* Activity
Extract from the listing each line in which the word "Operation" appears.

* Data supplied

Lemma parse_xattrs_bytes fuel tot pos xs rest :
  Forall (λ kv, (chr 0 ∉ kv.1) ∧ (chr 0 ∉ kv.2)) xs → (length xs ≤ fuel)%nat →
  tot = pos + len (xattrs_bytes xs) →
  parse_xattrs fuel tot pos (xattrs_bytes xs ++ rest) = Ok xs.
Proof.
  intros Hxs. revert fuel pos.
  induction Hxs as [|[k v] xs [Hk Hv] Hxs IH]; intros fuel pos Hf Ht.
  - change (len (xattrs_bytes [])) with 0 in Ht. destruct fuel; cbn [parse_xattrs];
      by rewrite (proj2 (Z.ltb_ge _ _)) by lia.
  - destruct fuel as [|fuel]; [simpl in Hf; lia|].
    change (xattrs_bytes ((k, v) :: xs)) with (xattr_bytes (k, v) ++ xattrs_bytes xs) in *.
    assert (xattr_bytes (k, v) ++ xattrs_bytes xs ++ rest =
      pack_int true 4 (len k + len v + 2) ++ k ++ chr 0 :: v ++ chr 0 :: (xattrs_bytes xs ++ rest))
      as E by (unfold xattr_bytes; simpl; by rewrite <- !app_assoc; simpl; rewrite <- app_assoc).
    assert (len (xattr_bytes (k, v)) = 4 + len k + 1 + len v + 1) as Hlen.
    { unfold xattr_bytes. rewrite !len_app. unfold len at 1. rewrite length_pack_int.
      simpl. rewrite !len_cons, !len_nil. lia. }
    rewrite len_app in Ht. pose proof (len_nonneg k). pose proof (len_nonneg v).
    pose proof (len_nonneg (xattrs_bytes xs)).
    cbn [parse_xattrs]. rewrite (proj2 (Z.ltb_lt _ _)) by lia.
    rewrite <- app_assoc, E.
    rewrite (take_app_exact (pack_int _ _ _) _ 4), (drop_app_exact (pack_int _ _ _) _ 4)
      by (by rewrite length_pack_int).
    destruct (unpack_I (pack_int true 4 (len k + len v + 2))) as [u ->]; [apply length_pack_int|].
    cbn [mbind res_bind]. rewrite read_cstr_app by done. cbn [mbind res_bind].
    rewrite read_cstr_app by done. cbn [mbind res_bind].
    rewrite IH; [done|simpl in Hf; lia|]. rewrite len_app, len_cons, !len_app, len_cons. 
    rewrite len_app. lia.
Qed.

(** a failover log survives the wire: from the bytes of any log of 64-bit
    pairs both [StreamRequest] and [GetFailoverLog] read back exactly that
    log. *)
Theorem failover_log_roundtrip l b vb cas op fil dt opq :
  log_bytes l = Ok b →
  (∃ r, stream_response fil dt (Wire CMD_STREAM_REQ 0 0 0 0 cas b opq 0) = Ok r ∧
        r !! "failover_log" = Some (DLog l) ∧ r !! "status" = Some (DInt 0)) ∧
  ∃ r, formated_response (Operation op CMD_GET_FAILOVER_LOG [] [] [] vb opq KGetFailoverLog)
         (Wire CMD_GET_FAILOVER_LOG 0 0 0 0 cas b opq 0) = Ok r ∧
       r !! "value" = Some (DLog l).
Proof.
  intros Hb%parse_failover_log_bytes. split.
  - unfold stream_response, format_payload, format_stream_req. simpl. rewrite Hb. simpl.
    eexists. split; [reflexivity|]. split; by simplify_map_eq.
  - unfold formated_response. simpl. rewrite Hb. simpl. eexists. split; [reflexivity|].
    by simplify_map_eq.
Qed.

Lemma failover_log_roundtrip_witness :
  ∃ b, log_bytes [(12345, 0); (2 ^ 64 - 1, 77)] = Ok b ∧
  (∃ r, stream_response true false (Wire CMD_STREAM_REQ 0 0 0 0 9 b 7 0) = Ok r ∧
        r !! "failover_log" = Some (DLog [(12345, 0); (2 ^ 64 - 1, 77)]) ∧
        r !! "status" = Some (DInt 0)) ∧
  ∃ r, formated_response (Operation 0 CMD_GET_FAILOVER_LOG [] [] [] 3 7 KGetFailoverLog)
         (Wire CMD_GET_FAILOVER_LOG 0 0 0 0 9 b 7 0) = Ok r ∧
       r !! "value" = Some (DLog [(12345, 0); (2 ^ 64 - 1, 77)]).
Proof.
  destruct (log_bytes [(12345, 0); (2 ^ 64 - 1, 77)]) as [b|e] eqn:E; [|discriminate E].
  exists b. split; [done|]. exact (failover_log_roundtrip _ b 3 9 0 true false 7 E).
Defined.

(** A value with its extended attributes in front. *)
Definition xattr_value (xs : list (pystr * pystr)) (value : pystr) : pystr :=
  pack_int true 4 (len (xattrs_bytes xs)) ++ xattrs_bytes xs ++ value.

Lemma unpack_int_4 v : 0 ≤ v < 2 ^ 32 → unpack ">I" (pack_int true 4 v) = Ok [v].
Proof.
  intros Hv. apply unpack_pack. unfold pack. change (parse_fmt ">I") with (Ok (true, [CInt false 4])).
  cbn [mbind res_bind pack_codes]. rewrite code_range_u by (change (256 ^ Z.of_nat 4) with (2 ^ 32); lia).
  cbn [mbind res_bind]. by rewrite app_nil_r.
Qed.

Lemma xattrs_bytes_count xs : (length xs ≤ length (xattrs_bytes xs))%nat.
Proof.
  induction xs as [|kv xs IH]; [done|].
  change (xattrs_bytes (kv :: xs)) with (xattr_bytes kv ++ xattrs_bytes xs).
  rewrite length_app. unfold xattr_bytes. rewrite length_app, length_pack_int. simpl. lia.
Qed.

Lemma read_xattr_value xs value :
  Forall (λ kv, (chr 0 ∉ kv.1) ∧ (chr 0 ∉ kv.2)) xs → len (xattrs_bytes xs) < 2 ^ 32 →
  unpack_at ">I" 0 4 (xattr_value xs value) = Ok (len (xattrs_bytes xs)) ∧
  parse_extended_attributes (drop 4 (xattr_value xs value)) (len (xattrs_bytes xs)) = Ok xs ∧
  drop (Z.to_nat (len (xattrs_bytes xs) + 4)) (xattr_value xs value) = value.
Proof.
  intros Hxs Hl. pose proof (len_nonneg (xattrs_bytes xs)). unfold xattr_value. split_and!.
  - unfold unpack_at. rewrite slice_app_l by (by rewrite length_pack_int).
    by rewrite unpack_int_4 by lia.
  - rewrite drop_app_exact by (by rewrite length_pack_int).
    unfold parse_extended_attributes. apply parse_xattrs_bytes; [done| |lia].
    pose proof (xattrs_bytes_count xs). rewrite length_app. lia.
  - rewrite app_assoc. apply drop_app_exact. rewrite length_app, length_pack_int. unfold len. lia.
Qed.

(** a mutation that carries a collection id and extended attributes is
    decoded to what the producer encoded: sequence numbers, flags, expiry and
    lock time, the collection id split from the key, the attributes split from
    the value. *)
Theorem mutation_roundtrip q rev flags ex lock nmeta nru ext cid key xs value dt vb cas opq :
  pack ">QQIIIHB" [q; rev; flags; ex; lock; nmeta; nru] = Ok ext →
  0 ≤ cid → key ≠ [] → Forall (λ kv, (chr 0 ∉ kv.1) ∧ (chr 0 ∉ kv.2)) xs →
  len (xattrs_bytes xs) < 2 ^ 32 →
  ∃ r, stream_response true dt
         (Wire CMD_MUTATION (len (leb128 cid ++ key)) 31 DATATYPE_XATTR vb cas
               (ext ++ (leb128 cid ++ key) ++ xattr_value xs value) opq 0) = Ok r ∧
    get_int r "by_seqno" = Ok q ∧ get_int r "rev_seqno" = Ok rev ∧
    get_int r "flags" = Ok flags ∧ get_int r "expiration" = Ok ex ∧
    get_int r "lock_time" = Ok lock ∧ get_int r "collection_id" = Ok cid ∧
    get_int r "vbucket" = Ok vb ∧ r !! "key" = Some (DStr key) ∧
    r !! "value" = Some (DStr value) ∧ r !! "xattrs" = Some (DXattrs xs).
Proof.
  intros He Hcid Hkey Hxs Hl. pose proof (length_pack _ _ _ He) as [= Hext].
  set (ck := leb128 cid ++ key). set (tail := xattr_value xs value).
  destruct (read_xattr_value xs value Hxs Hl) as (Hx1 & Hx2 & Hx3).
  assert (negb (len ck =? 0) = true) as Hck.
  { unfold ck. rewrite len_app. destruct key; [done|]. rewrite len_cons.
    pose proof (len_nonneg (leb128 cid)). pose proof (len_nonneg key).
    destruct (Z.eqb_spec (len (leb128 cid) + (1 + len key)) 0); [lia|done]. }
  unfold stream_response, format_payload, format_mutation, unpack_extras, stream_id_of.
  cbn -[unpack pack insert slice drop parse_extended_attributes unpack_at decodeCollectionID len
        Z.to_nat leb128].
  rewrite slice_app_l by (change (Z.to_nat 31) with 31%nat; simpl; lia).
  rewrite (unpack_pack _ _ _ He).
  rewrite slice_app_mid; [|change (Z.to_nat (31 + 0)) with 31%nat; lia|unfold len; lia].
  rewrite (app_assoc ext), drop_app_exact by (rewrite length_app; unfold len; lia).
  fold tail in Hx1, Hx2, Hx3. rewrite Hx1. cbn [mbind res_bind]. rewrite Hx2, Hx3.
  cbn [mbind res_bind]. rewrite Hck. simpl andb. cbv iota.
  unfold ck. rewrite decode_leb128 by done.
  eexists. split; [reflexivity|].
  split_and!; reflexivity.
Qed.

* Reply to the exercise
  ∃ r, formated_response (Operation op CMD_GET_FAILOVER_LOG [] [] [] vb opq KGetFailoverLog)
  ∃ r, formated_response (Operation 0 CMD_GET_FAILOVER_LOG [] [] [] 3 7 KGetFailoverLog)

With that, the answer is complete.